Most children were diagnosed with autism spectrum disorder (60%), while the remaining 40% were pediatric patients preparing to undergo an MRI.
Immersive 360-degree Video Interventions
The studies examined the acceptability and efficacy of immersive 360-degree videos as a practical virtual reality mental health treatment method, combining relaxation with common triggers. As is typical with many VR interventions, systematic desensitization was used in some of the studies reviewed to encourage a focus on relaxation skills while progressively viewing emotional triggers. Mental health professionals created most of the 360-degree videos.
Using a VR headset, examples of video intervention scenarios included:
- A form of exposure therapy for adults adapted to each participant’s unique anxiety disorder. For example, individuals who feared public speaking were encouraged to address an audience in a 360-degree video recording.
- Videos where participants with depression witnessed a recorded testimonial delivered by a real person struggling with depression.

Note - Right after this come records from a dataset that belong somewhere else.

Lemma write_entry_read (m m' : list (list score)) B N i e v i' e' :
  well_shaped m B N -> i < B -> entity_id N e -> entity_id N e' ->
  write_entry m i e v = inr m' ->
  read_entry m' i' e'
  = if decide (i' = i /\ e' = e) then inr v else read_entry m i' e'.
Proof.
  intros Hm Hi He He' Hw.
  destruct (well_shaped_row m B N i Hm Hi) as (row & Hrow & Hlen).
  destruct Hm as [HB Hrows].
  unfold write_entry, at_index in Hw. rewrite Hrow in Hw. simpl in Hw.
  rewrite Hlen, (resolve_entity_id N e He) in Hw. simpl in Hw.
  injection Hw as <-.
  unfold read_entry, at_index.
  destruct (decide (i' = i)) as [->|Hne].
  - rewrite list_lookup_insert_eq by lia. rewrite Hrow. simpl.
    rewrite length_insert, Hlen, (resolve_entity_id N e' He'). simpl.
    destruct (decide (e' = e)) as [->|Hne].
    + rewrite decide_True by auto.
      rewrite list_lookup_insert_eq; [reflexivity|]. unfold entity_id in He. lia.
    + rewrite decide_False by tauto.
      rewrite list_lookup_insert_ne; [reflexivity|].
      unfold entity_id in *. lia.
  - rewrite decide_False by tauto.
    rewrite list_lookup_insert_ne by congruence. reflexivity.
Qed.

(** After a scatter, an entry holds the scattered value if its coordinates
    are among the indices, and what it held before otherwise. *)
Lemma scatter_read (idx : list (nat * Z)) B N v : forall (m m' : list (list score)) i' e',
  well_shaped m B N ->
  Forall (fun '(i, e) => i < B /\ entity_id N e) idx ->
  entity_id N e' ->
  scatter m idx v = inr m' ->
  well_shaped m' B N
  /\ read_entry m' i' e'
     = if decide ((i', e') ∈ idx) then inr v else read_entry m i' e'.
Proof.
  induction idx as [|[i e] idx IH]; intros m m' i' e' Hm Hidx He' Hs; simpl in Hs.
  - injection Hs as <-. split; [exact Hm|].
    rewrite decide_False; [reflexivity|apply not_elem_of_nil].
  - apply Forall_cons in Hidx as [[Hi He] Hidx].
    destruct (write_entry_ok m B N i e v Hm Hi He) as (m1 & Hw & Hm1 & _).
    rewrite Hw in Hs. simpl in Hs.
    destruct (IH m1 m' i' e' Hm1 Hidx He' Hs) as [Hm' Hread].
    split; [exact Hm'|]. rewrite Hread.
    rewrite (write_entry_read m m1 B N i e v i' e' Hm Hi He He' Hw).
    destruct (decide ((i', e') ∈ idx)) as [Hin|Hnin].
    + rewrite decide_True; [reflexivity|]. now apply list_elem_of_further.
    + destruct (decide (i' = i /\ e' = e)) as [[-> ->]|Hne].
      * rewrite decide_True; [reflexivity|]. apply list_elem_of_here.
      * rewrite decide_False; [reflexivity|].
        intros Hin. apply elem_of_cons in Hin as [[= -> ->]|Hin]; tauto.
Qed.

Lemma read_zeros_like (m : list (list score)) B N i e :
  well_shaped m B N -> i < B -> entity_id N e ->
  read_entry (zeros_like m) i e = inr score_zero.
Proof.
  intros Hm Hi He.
  destruct (well_shaped_row m B N i Hm Hi) as (row & Hrow & Hlen).
  unfold read_entry, at_index, zeros_like.
  rewrite list_lookup_fmap, Hrow. simpl.
  rewrite length_map, Hlen, (resolve_entity_id N e He). simpl.
  rewrite list_lookup_fmap.
  destruct (lookup_lt_is_Some_2 row (Z.to_nat e)) as [s ->];
    [unfold entity_id in He; lia|reflexivity].
Qed.

(** The dense positive mask agrees with the sparse filter: for a filter
    whose entries lie inside the tensor, the call returns a mask of the
    shape of the scores that is 1 at the coordinates of the filter and 0
    everywhere else. *)
Theorem dense_mask_agrees_with_filter (scores : list (list score)) B N filter_batch :
  well_shaped scores B N ->
  Forall (fun '(i, e) => i < B /\ entity_id N e) filter_batch ->
  exists mask,
    create_dense_positive_mask_ (zeros_like scores) filter_batch = inr mask
    /\ well_shaped mask B N
    /\ forall i e, i < B -> entity_id N e ->
         read_entry mask i e
         = inr (if decide ((i, e) ∈ filter_batch) then score_one else score_zero).
Proof.
  intros Hm Hfb. unfold create_dense_positive_mask_.
  pose proof (zeros_like_shaped scores B N Hm) as Hz.
  destruct (scatter_ok (zeros_like scores) B N filter_batch score_one Hz Hfb)
    as (mask & Hs & Hmask).
  exists mask. split; [exact Hs|]. split; [exact Hmask|].
  intros i e Hi He.
  destruct (scatter_read filter_batch B N score_one (zeros_like scores) mask i e
              Hz Hfb He Hs) as [_ ->].
  destruct (decide ((i, e) ∈ filter_batch)); [reflexivity|].
  now apply (read_zeros_like scores B N).
Qed.

(** [filter_scores_] works in place.  For a filter whose entries lie inside
    the tensor it returns the reference it was given, writes only to that
    tensor, keeps its shape, puts NaN at the coordinates of the filter and
    leaves every other entry as it was; besides the write it emits at most
    the warning. *)
Theorem filter_scores_in_place ref (m : list (list score)) B N filter_batch h tr :
  h !! ref = Some m ->
  well_shaped m B N ->
  Forall (fun '(i, e) => i < B /\ entity_id N e) filter_batch ->
  exists m' warn,
    filter_scores_ ref filter_batch {| heap := h; trace := tr |}
    = (inr ref, {| heap := <[ref := m']> h; trace := tr ++ EvInplace ref :: warn |})
    /\ (warn = [] \/ warn = [EvWarning])
    /\ well_shaped m' B N
    /\ (forall ref', ref' <> ref -> <[ref := m']> h !! ref' = h !! ref')
    /\ forall i e, entity_id N e ->
         read_entry m' i e
         = if decide ((i, e) ∈ filter_batch) then inr score_nan else read_entry m i e.
Proof.
  intros Href Hm Hfb.
  destruct (scatter_ok m B N filter_batch score_nan Hm Hfb) as (m' & Hs & Hm').
  exists m', (warning (length (default [] (head m))) m').
  rewrite (filter_scores__run ref m filter_batch h tr Href), Hs.
  split; [now rewrite <- app_assoc|]. split.
  { unfold warning. destruct (all_filtered_row _ m'); auto. }
  split; [exact Hm'|]. split.
  { intros ref' Hne. apply list_lookup_insert_ne. congruence. }
  intros i e He.
  now destruct (scatter_read filter_batch B N score_nan m m' i e Hm Hfb He Hs).
Qed.

End ScatterProperties.

Lemma dense_mask_agrees_with_filter_witness :
  exists mask,
    create_dense_positive_mask_
      (zeros_like [[Num 5; Num 1; Num 3]; [Num 2; Num 6; Num 4]]) [(0, 1%Z); (1, 2%Z)]
    = inr mask
    /\ well_shaped mask 2 3
    /\ forall i e, i < 2 -> entity_id 3 e ->
         read_entry mask i e
         = inr (if decide ((i, e) ∈ [(0, 1%Z); (1, 2%Z)]) then score_one else score_zero).
Proof.
  apply (dense_mask_agrees_with_filter [[Num 5; Num 1; Num 3]; [Num 2; Num 6; Num 4]] 2 3
           [(0, 1%Z); (1, 2%Z)]).
  - exact sample_scores_shape.
  - repeat constructor; unfold entity_id; simpl; lia.
Defined.

Lemma filter_scores_in_place_witness :
  exists m' warn,
    filter_scores_ 0 [(0, 1%Z); (1, 2%Z)]
      {| heap := [[[Num 5; Num 1; Num 3]; [Num 2; Num 6; Num 4]]]; trace := [] |}
    = (inr 0,
       {| heap := <[0 := m']> [[[Num 5; Num 1; Num 3]; [Num 2; Num 6; Num 4]]];
          trace := [] ++ EvInplace 0 :: warn |})
    /\ (warn = [] \/ warn = [EvWarning])
    /\ well_shaped m' 2 3
    /\ (forall ref', ref' <> 0 ->
          <[0 := m']> [[[Num 5; Num 1; Num 3]; [Num 2; Num 6; Num 4]]] !! ref'
          = [[[Num 5; Num 1; Num 3]; [Num 2; Num 6; Num 4]]] !! ref')
    /\ forall i e, entity_id 3 e ->
         read_entry m' i e
         = if decide ((i, e) ∈ [(0, 1%Z); (1, 2%Z)]) then inr score_nan
           else read_entry [[Num 5; Num 1; Num 3]; [Num 2; Num 6; Num 4]] i e.
Proof.
  apply (filter_scores_in_place 0 [[Num 5; Num 1; Num 3]; [Num 2; Num 6; Num 4]] 2 3
           [(0, 1%Z); (1, 2%Z)] [[[Num 5; Num 1; Num 3]; [Num 2; Num 6; Num 4]]] []).
  - reflexivity.
  - exact sample_scores_shape.
  - repeat constructor; unfold entity_id; simpl; lia.
Defined.

(** ** The warning of filter_scores_ *)

Section WarningProperties.

Context {score : Type} {ops : ScoreOps score}.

- Child participants with autism spectrum disorder were exposed to sensory and social triggers.
Results of the review study indicated that immersive 360-degree videos are a viable VR mental health tool to increase a feeling of presence among users. They provide positive outcomes in interventions when remaining present is an essential aspect of treatment. The researchers also mentioned that technical skills are not needed for this type of virtual reality mental health, making it relatively easy for mental health researchers or clinicians to create a variety of client-specific interventions with immersive 360-degree videos. This possibility of tailoring treatment to the unique needs of individual clients poses a beneficial facet of this new behavioral intervention as it formally evolves.
While immersive 360-degree videos are a VR mental health resource in the early stages of use as an intervention tool for clinicians, they are a promising digital resource. Ionesco and colleagues discussed that the next step in developing this virtual reality mental health tool is the development of standardized procedures to facilitate added research for evidence-based interventions to be used in clinical care.
VR is a promising area for many behavioral practitioners. Assuming that corollary core competencies are taught to clinicians, planning for tomorrow’s digital practice modalities can begin by formally tracking this exciting digital research today.